**Data in this exercise**
(** * sitecustomize.py: the task-identifier interceptor of DoclingMenuBar

    A shallow embedding of [src/macos/DoclingMenuBar/patches/sitecustomize.py]
    and the properties of its three parts:
    - [TASK_ID_PATTERN], the compiled regular expression;
    - [_wrap_task_id], the decorator whose [wrapper] prints a tagged line;
    - [_patch_gradio_ui], the best-effort patch of two module attributes. *)

From Stdlib Require Import NArith ZArith Ascii String.
From stdpp Require Import base option list strings gmap.

Local Open Scope N_scope.

(** ** Python strings

    A Python [str] is a sequence of Unicode code points. *)

Definition char : Type := N.
Definition str : Type := list char.

(** The line feed that [print] ends a line with. *)
Definition LF : char := 10.

(** The code points of a literal of the source text. *)
Definition str_of (lit : string) : str :=
  map N_of_ascii (list_ascii_of_string lit).

(** ** The fragment of [re] that the source uses

    [c] (a literal character), [[a-bc-d]] (a set of ranges), [r{n}]
    (exactly [n] repetitions) and juxtaposition. *)

Inductive regex : Type :=
| Lit (c : char)
| CharSet (ranges : list (char * char))
| Repeat (r : regex) (n : nat)
| Seq (r1 r2 : regex).

Definition in_range (c : char) (rg : char * char) : bool :=
  (fst rg <=? c) && (c <=? snd rg).

Definition in_ranges (c : char) (ranges : list (char * char)) : bool :=
  existsb (in_range c) ranges.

**How to complete this task**
Retype every entry word for word.

**Exercise answer**
(** * sitecustomize.py: the task-identifier interceptor of DoclingMenuBar

    A shallow embedding of [src/macos/DoclingMenuBar/patches/sitecustomize.py]
    and the properties of its three parts:
    - [TASK_ID_PATTERN], the compiled regular expression;
    - [_wrap_task_id], the decorator whose [wrapper] prints a tagged line;
    - [_patch_gradio_ui], the best-effort patch of two module attributes. *)

From Stdlib Require Import NArith ZArith Ascii String.
From stdpp Require Import base option list strings gmap.

Local Open Scope N_scope.

(** ** Python strings

    A Python [str] is a sequence of Unicode code points. *)

Definition char : Type := N.
Definition str : Type := list char.

(** The line feed that [print] ends a line with. *)
Definition LF : char := 10.

(** The code points of a literal of the source text. *)
Definition str_of (lit : string) : str :=
  map N_of_ascii (list_ascii_of_string lit).

(** ** The fragment of [re] that the source uses

    [c] (a literal character), [[a-bc-d]] (a set of ranges), [r{n}]
    (exactly [n] repetitions) and juxtaposition. *)

Inductive regex : Type :=
| Lit (c : char)
| CharSet (ranges : list (char * char))
| Repeat (r : regex) (n : nat)
| Seq (r1 r2 : regex).

Definition in_range (c : char) (rg : char * char) : bool :=
  (fst rg <=? c) && (c <=? snd rg).

Definition in_ranges (c : char) (ranges : list (char * char)) : bool :=
  existsb (in_range c) ranges.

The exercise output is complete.